The COVID-19 pandemic has adversely impacted many business activities, but it has not slowed down the developments of international tax. The OECD continues its efforts to revamp the international tax system in the post-BEPS era and to pursue a consensus on the proposed taxation of the digital economy (Pillar I and Pillar II) within the Inclusive Framework. However, the challenges in achieving a consensus, and the adoption of a system acceptable to the majority of the Inclusive Framework, have never been so formidable. In the meantime, the United Nations has proposed a withholding tax on digital services in tax treaties and some countries are continuing the imposition of their digital service tax. In addition, the European Union is considering a Plan B in case no consensus can be achieved. The year 2021 is going to be another year full of tax developments.
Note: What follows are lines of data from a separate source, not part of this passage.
(** The same packages, where [shop/__init__.py] imports the module
    [shop.views.generic] under two names, [generic] and [views]. *)
Definition shop_twice : PyObject :=
  PyModule (in_file 83 init_py [] 0 "<module 'shop'>")
    "shop" [("generic", generic); ("views", generic)].

Definition twice : Runtime :=
  {| sys_path := ["/srv/site"];
     sys_modules :=
       <["shop.views.generic" := generic]>
         (<["shop.views" := views_package]> (<["shop" := shop_twice]> ∅));
     object_dict_values := [object_init; object_doc] |}.

Definition mocked : Runtime :=
  {| sys_path := ["/srv/site"];
     sys_modules :=
       <["shop.views.generic" := generic]>
         (<["shop.views" := views_package]> (<["shop" := shop_mocked]> ∅));
     object_dict_values := [object_init; object_doc] |}.

(** [/srv/site/shop/traced.py], where a decorator puts a class of
    another name in the place of the class it decorates:
<<
  1  def traced(cls):
  2      class Wrapper(cls):
  3          pass
  4      return Wrapper
  5
  6  @traced
  7  class DetailView:
  8      pass
>>
    The module has the attribute [DetailView], whose value is the
    class named [Wrapper], and no attribute [Wrapper]. *)
Definition traced_py : string := "/srv/site/shop/traced.py".

Definition Wrapper : PyObject :=
  PyClass (in_file 90 traced_py ["    class Wrapper(cls):
"; "        pass
"] 2 "<class 'shop.traced.traced.<locals>.Wrapper'>")
    "Wrapper" "shop.traced" [("shop.traced", "DetailView")] [].

Definition traced : PyObject :=
  PyModule (in_file 91 traced_py [] 0 "<module 'shop.traced'>")
    "shop.traced" [("DetailView", Wrapper)].

Definition decorated : Runtime :=
  {| sys_path := ["/srv/site"];
     sys_modules := <["shop.traced" := traced]> (<["shop" := shop]> ∅);
     object_dict_values := [object_init; object_doc] |}.

(** The rows of [A] and [B], the edge between them and the candidates
    for [x = 1], as the import of [shop.views] builds them. *)
Definition klass_A : KlassModel :=
  {| km_pk := 2; km_module := 1; km_name := "A"; km_docstring := "";
     km_line_number := 1; km_import_path := "shop.views" |}.
Definition klass_B : KlassModel :=
  {| km_pk := 3; km_module := 1; km_name := "B"; km_docstring := "";
     km_line_number := 6; km_import_path := "shop.views" |}.
Definition klass_lookup : gmap string KlassModel :=
  <["shop.views.B" := klass_B]> (<["shop.views.A" := klass_A]> ∅).
Definition edges : list Inheritance :=
  [{| inh_parent := 2; inh_child := 3; inh_order := 0 |}].
Definition candidates : AttributeTable :=
  [(("x", "1"), [("shop.views.A", -1); ("shop.views.B", -1)])].

(** The records the walk of [shop.views] yields for [get] and for [x]
    of [A]. *)
Definition get_record : Method :=
  {| method_name := "get"; method_docstring := "";
     method_code := Str.join "" (List.map (Str.drop 4) get_lines);
     method_kwargs := "self, request, *args, **kwargs";
     method_line_number := 3; method_klass_path := "shop.views.A" |}.
Definition x_record : KlassAttribute :=
  {| attr_name := "x"; attr_value := "1"; attr_line_number := -1;
     attr_klass_path := "shop.views.A" |}.
Definition Detail_record : Klass :=
  {| klass_name := "Detail"; klass_module := "shop.views.generic";
     klass_docstring := ""; klass_line_number := 1;
     klass_path := "shop.views.generic.Detail";
     klass_bases := ["builtins.object"];
     klass_best_import_path := "shop" |}.

(** The Klass records the walk of [shop.views] yields for [A] and [B]. *)
Definition A_record : Klass :=
  {| klass_name := "A"; klass_module := "shop.views"; klass_docstring := "";
     klass_line_number := 1; klass_path := "shop.views.A";
     klass_bases := ["builtins.object"];
     klass_best_import_path := "shop.views" |}.
Definition B_record : Klass :=
  {| klass_name := "B"; klass_module := "shop.views"; klass_docstring := "";
     klass_line_number := 6; klass_path := "shop.views.B";
     klass_bases := ["shop.views.A"];
     klass_best_import_path := "shop.views" |}.

(** [B] with one more class attribute. *)
Definition B_and (name : string) (value : PyObject) : PyObject :=
  PyClass (in_file 31 views_py ["class B(A):
"; "    pass
"] 6
             "<class 'shop.views.B'>")
    "B" "shop.views" [("shop.views", "A")]
    (dunders ++ [("get", get); (name, value); ("x", one)])%list.

End Fixture.

(** * Properties *)

(** ** Generators *)

Lemma gen_seq_yielded (g1 g2 : Gen) (m : Member) :
  In m (yielded (gen_seq g1 g2)) -> In m (yielded g1) \/ In m (yielded g2).
Proof.
  unfold gen_seq. destruct (raised g1); simpl; [tauto|].
  rewrite in_app_iff. tauto.
Qed.


Lemma gen_seq_yield_head (m : Member) (g : Gen) :
  gen_seq (gen_yield m) g = {| yielded := m :: yielded g; raised := raised g |}.
Proof. reflexivity. Qed.

(** ** Induction over an object and its members *)

Lemma PyObject_members_ind (P : PyObject -> Prop) :
  (forall o, (forall n s, In (n, s) (getmembers o) -> P s) -> P o) ->
  forall o, P o.
Proof.
  intros step. fix IH 1. intros o. apply step.
  destruct o as [r|r name members|r name module bases members
                |r spec wrapped|id s|id f a k|r]; simpl;
    try (intros ? ? []).
  - revert members. fix each 1. intros [|[n' s'] rest] n s; simpl.
    + intros [].
    + intros [E|H].
      * injection E as _ <-. apply IH.
      * apply (each rest n s H).
  - revert members. fix each 1. intros [|[n' s'] rest] n s; simpl.
    + intros [].
    + intros [E|H].
      * injection E as _ <-. apply IH.
      * apply (each rest n s H).
Qed.

(** ** The walk as a sequence of visits *)

Section WalkFacts.

Context (rt : Runtime).

Lemma _process_member_unfold member name root parent :
  _process_member rt member name root parent =
  _process_member_with rt
    (_process_submembers rt member root (getmembers member))
    member name root parent.
Proof.
  destruct member as [r|r nm members|r nm md bases members
                     |r spec wrapped|id s|id f a k|r]; try reflexivity.
  - cbn [_process_member getmembers].
    set (o := PyModule r nm members). clearbody o. f_equal.
    induction members as [|[n' s'] rest IH]; [reflexivity|].
    cbn [_process_submembers]. rewrite <- IH. reflexivity.
  - cbn [_process_member getmembers].
    set (o := PyClass r nm md bases members). clearbody o. f_equal.
    induction members as [|[n' s'] rest IH]; [reflexivity|].
    cbn [_process_submembers]. rewrite <- IH. reflexivity.
Qed.

Lemma gen_try_yielded {A : Type} (r : Result A) (k : A -> Gen) (m : Member) :
  In m (yielded (gen_try r k)) ->
  exists a, r = Ok a /\ In m (yielded (k a)).
Proof.
  destruct r as [a|e]; simpl; [eauto|tauto].
Qed.

(** A record comes from the node itself or from its members. *)
Lemma _process_member_with_split subs member name root parent rec :
  In rec (yielded (_process_member_with rt subs member name root parent)) ->
  In rec (yielded (_process_member_with rt gen_return member name root parent))
  \/ In rec (yielded subs).
Proof.
  unfold _process_member_with.
  destruct (inspect.isbuiltin member); [tauto|].
  destruct (inspect.ismodule (Some member)).
  - unfold _handle_module.
    destruct (py_name member) as [mn|e]; simpl; [|tauto].
    destruct (negb _); [tauto|].
    destruct (get_filename rt member) as [fn|e]; simpl; [|tauto].
    intros [H|H]; [left; left; exact H|right; exact H].
  - destruct (inspect.isclass (Some member) && inspect.ismodule parent).
    + destruct parent as [p|]; [|tauto].
      unfold _handle_class_on_module.
      repeat match goal with
             | |- context [gen_try ?r _] =>
                 destruct r; simpl; [|tauto]
             | |- context [if ?b then _ else _] =>
                 destruct b; simpl; [tauto|]
             end.
      intros [H|H]; [left; left; exact H|right; exact H].
    + tauto.
Qed.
As the leading international tax research organization and knowledge centre, IBFD has closely followed these developments and actively participated in the discussions. During this online tax conference, our experts will provide an update and share their views on some of the issues under discussion.
Status quo of taxation of the digital economy
The debate over taxation of the digital economy, and in particular the technical issues of the proposals for Pillar I and Pillar II, remains the focus of the international tax landscape at the beginning of 2021. There are many technical issues and conflicting economic interests that make it a considerable challenge to reach a consensus within the Inclusive Framework. The OECD is expected to produce a progress report after the consultation meeting on 14-15 January 2021. The conference will address these developments and share the views of experts.
Tax treaty developments in China in the post-BEPS era
Since 2015, when the Final Reports on the BEPS Action Plan were published, China has concluded new tax treaties with Argentina, Italy, New Zealand and Spain, and with several developing countries such as Angola, Cambodia, Gabon, Kenya and Zimbabwe. As a member of the Inclusive Framework, China committed itself to incorporating the tax-treaty-related BEPS measures into the new tax treaties and also signed, with some opt-outs, the Multilateral Instrument for the swift implementation of these measures with regard to the existing tax treaties. The conference will provide an analysis of the features of the newly signed treaties that actually reflect the current tax treaty policy of China.
The impact of COVID-19 on transfer pricing policy
The COVID-19 pandemic has inevitably had repercussions for the transfer pricing policy of the business community. Supply chains may have been disrupted and business functions, risks and assets may have had to be temporarily relocated and special issues regarding the treatment of losses may also have arisen. At the end of 2020, the OECD published "Guidance on the transfer pricing implications of the COVID-19". IBFD has invited a TP expert from the advisory industry to update the audience on transfer pricing issues in the context of COVID-19.